Background: Gut dysbiosis and gut microbiome-derived metabolites have been implicated in both disease onset and treatment response, but this has been rarely demonstrated in pemphigus vulgaris (PV). Here, we aim to systematically characterize the gut microbiome to assess the specific microbial species and metabolites associated with PV. Methods: We enrolled 60 PV patients and 19 matched healthy family members, and collected 100 fecal samples (60 treatment-naïve, 21 matched post-treatment, and 19 controls).
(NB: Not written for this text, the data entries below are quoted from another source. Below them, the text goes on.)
Lemma fetch_consumes_witness :
  (exists buf',
     fetch (fopen example_blocks) example_buf =
     Fetched example_spike 3 (mkFILE example_blocks 22 false) buf') /\
  remaining (mkFILE example_blocks 22 false) =
    block_bytes example_event [] ++
    block_bytes example_ad [4096; 0; -4096] /\
  header_at (mkFILE example_blocks 22 false) = example_event /\
  fetch (mkFILE example_blocks 22 false) example_buf =
    Fetched example_event 0 (mkFILE example_blocks 38 false) example_buf.
Proof.
  destruct (proj1 (fetch_consumes (fopen example_blocks) example_buf
                     eq_refl ltac:(vm_compute; discriminate))
              (example_spike, [10; -10; 5])
              (block_bytes example_event [] ++
               block_bytes example_ad [4096; 0; -4096])
              ltac:(whole_blocks) eq_refl)
    as (_ & Hfetch & Hrest & Hnext & _).
  split; [exact Hfetch|]. split; [exact Hrest|].
  split.
  - exact (Hnext (example_event, [])
             (block_bytes example_ad [4096; 0; -4096])
             ltac:(whole_blocks) eq_refl).
  - destruct (proj1 (fetch_consumes (mkFILE example_blocks 22 false)
                       example_buf eq_refl ltac:(vm_compute; discriminate))
                (example_event, [])
                (block_bytes example_ad [4096; 0; -4096])
                ltac:(whole_blocks) eq_refl)
      as (_ & _ & _ & _ & Hzero).
    exact (Hzero eq_refl).
Defined.

(** ** The spikes and events a scan selects *)

Lemma run_sample1 fh c u blocks :
  forall buf s,
  exists s' buf',
    run (sample1_body fh c u) blocks buf s = Some (s', buf') /\
    printed s' = printed s ++
      spike_lines fh (count s) (filter (is_spike_of c u) (map fst blocks)).
Proof.
  induction blocks as [|b rest IH]; intros buf s.
  - exists s, buf. split; [reflexivity|]. simpl. symmetry. apply app_nil_r.
  - cbn [run map filter]. unfold sample1_body, is_spike_of.
    destruct (db_Type (fst b) =? PL_SingleWFType); cbn [andb].
    + destruct ((Channel (fst b) =? c) && (Unit (fst b) =? u)).
      * destruct (IH (refill b buf)
           {| count := CInt.int (count s + 1);
              printed := printed s ++
                [Spike (count s) (TimeStamp (fst b))
                       (seconds fh (TimeStamp (fst b)))] |})
          as (s' & buf' & Hr & Hp).
        exists s', buf'. split; [exact Hr|]. rewrite Hp.
        cbn [count printed spike_lines]. rewrite <- app_assoc. reflexivity.
      * apply IH.
    + apply IH.
Qed.

Lemma run_sample3 fh e blocks :
  forall buf s,
  exists s' buf',
    run (sample3_body fh e) blocks buf s = Some (s', buf') /\
    printed s' = printed s ++
      event_lines fh (count s) (filter (is_event_of e) (map fst blocks)).
Proof.
  induction blocks as [|b rest IH]; intros buf s.
  - exists s, buf. split; [reflexivity|]. simpl. symmetry. apply app_nil_r.
  - cbn [run map filter]. unfold sample3_body, is_event_of.
    destruct (db_Type (fst b) =? PL_ExtEventType); cbn [andb].
    + destruct (Channel (fst b) =? e).
      * destruct (IH (refill b buf)
           {| count := CInt.int (count s + 1);
              printed := printed s ++
                [Event (count s) (TimeStamp (fst b))
                       (seconds fh (TimeStamp (fst b)))] |})
          as (s' & buf' & Hr & Hp).
        exists s', buf'. split; [exact Hr|]. rewrite Hp.
        cbn [count printed event_lines]. rewrite <- app_assoc. reflexivity.
      * apply IH.
    + apply IH.
Qed.

(** While [count] stays in the range of [int], the lines are counted
    [k], [k+1], ... *)
Lemma counts_of_spike_lines fh dbs :
  forall k, CInt.INT_MIN <= k ->
  k + Z.of_nat (length dbs) <= CInt.INT_MAX + 1 ->
  counts_of (spike_lines fh k dbs) = count_from (length dbs) k.
Proof.
  unfold CInt.INT_MIN, CInt.INT_MAX.
  induction dbs as [|db rest IH]; intros k Hk Hn; [reflexivity|].
  cbn [spike_lines counts_of flat_map app length count_from].
  f_equal. destruct rest as [|db' rest']; [reflexivity|].
  cbn [length] in Hn.
  rewrite int_small
    by (unfold CInt.in_int, CInt.INT_MIN, CInt.INT_MAX; lia).
  apply IH; cbn [length]; lia.
Qed.

Lemma counts_of_event_lines fh dbs :
  forall k, CInt.INT_MIN <= k ->
  k + Z.of_nat (length dbs) <= CInt.INT_MAX + 1 ->
  counts_of (event_lines fh k dbs) = count_from (length dbs) k.
Proof.
  unfold CInt.INT_MIN, CInt.INT_MAX.
  induction dbs as [|db rest IH]; intros k Hk Hn; [reflexivity|].
  cbn [event_lines counts_of flat_map app length count_from].
  f_equal. destruct rest as [|db' rest']; [reflexivity|].
  cbn [length] in Hn.
  rewrite int_small
    by (unfold CInt.in_int, CInt.INT_MIN, CInt.INT_MAX; lia).
  apply IH; cbn [length]; lia.
Qed.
Metagenomic shotgun sequencing and subsequent quality control/alignment/annotation were performed to assess the composition and microbial species, in order to establish the association between gut microbiome with PV onset and treatment response. In addition, we evaluated short-chain fatty acids (SCFAs) in PV patients through targeted metabolomics analysis. Results: The diversity of the gut microbiome in PV patients deviates from the healthy family members but not between responder and non-responder, or before and after glucocorticoid treatment. However, the relative abundance of several microbial species, including the pathogenic bacteria (e.g., Escherichia coli) and some SCFA-producing probiotics (e.g., Eubacterium ventriosum), consistently differed between the two groups in each comparison. Escherichia coli was enriched in PV patients and significantly decreased after treatment in responders. In contrast, Eubacterium ventriosum was enriched in healthy family members and significantly increased particularly in responders after treatment. Consistently, several gut microbiome-derived SCFAs were enriched in healthy family members and significantly increased after treatment (e.g., butyric acid and valeric acid). Conclusions: This study supports the association between the gut microbiome and PV onset, possibly through disrupting the balance of gut pathogenic bacteria and probiotics and influencing the level of gut microbiome-derived SCFAs. Furthermore, we revealed the potential relationship between specific microbial species and glucocorticoid treatment.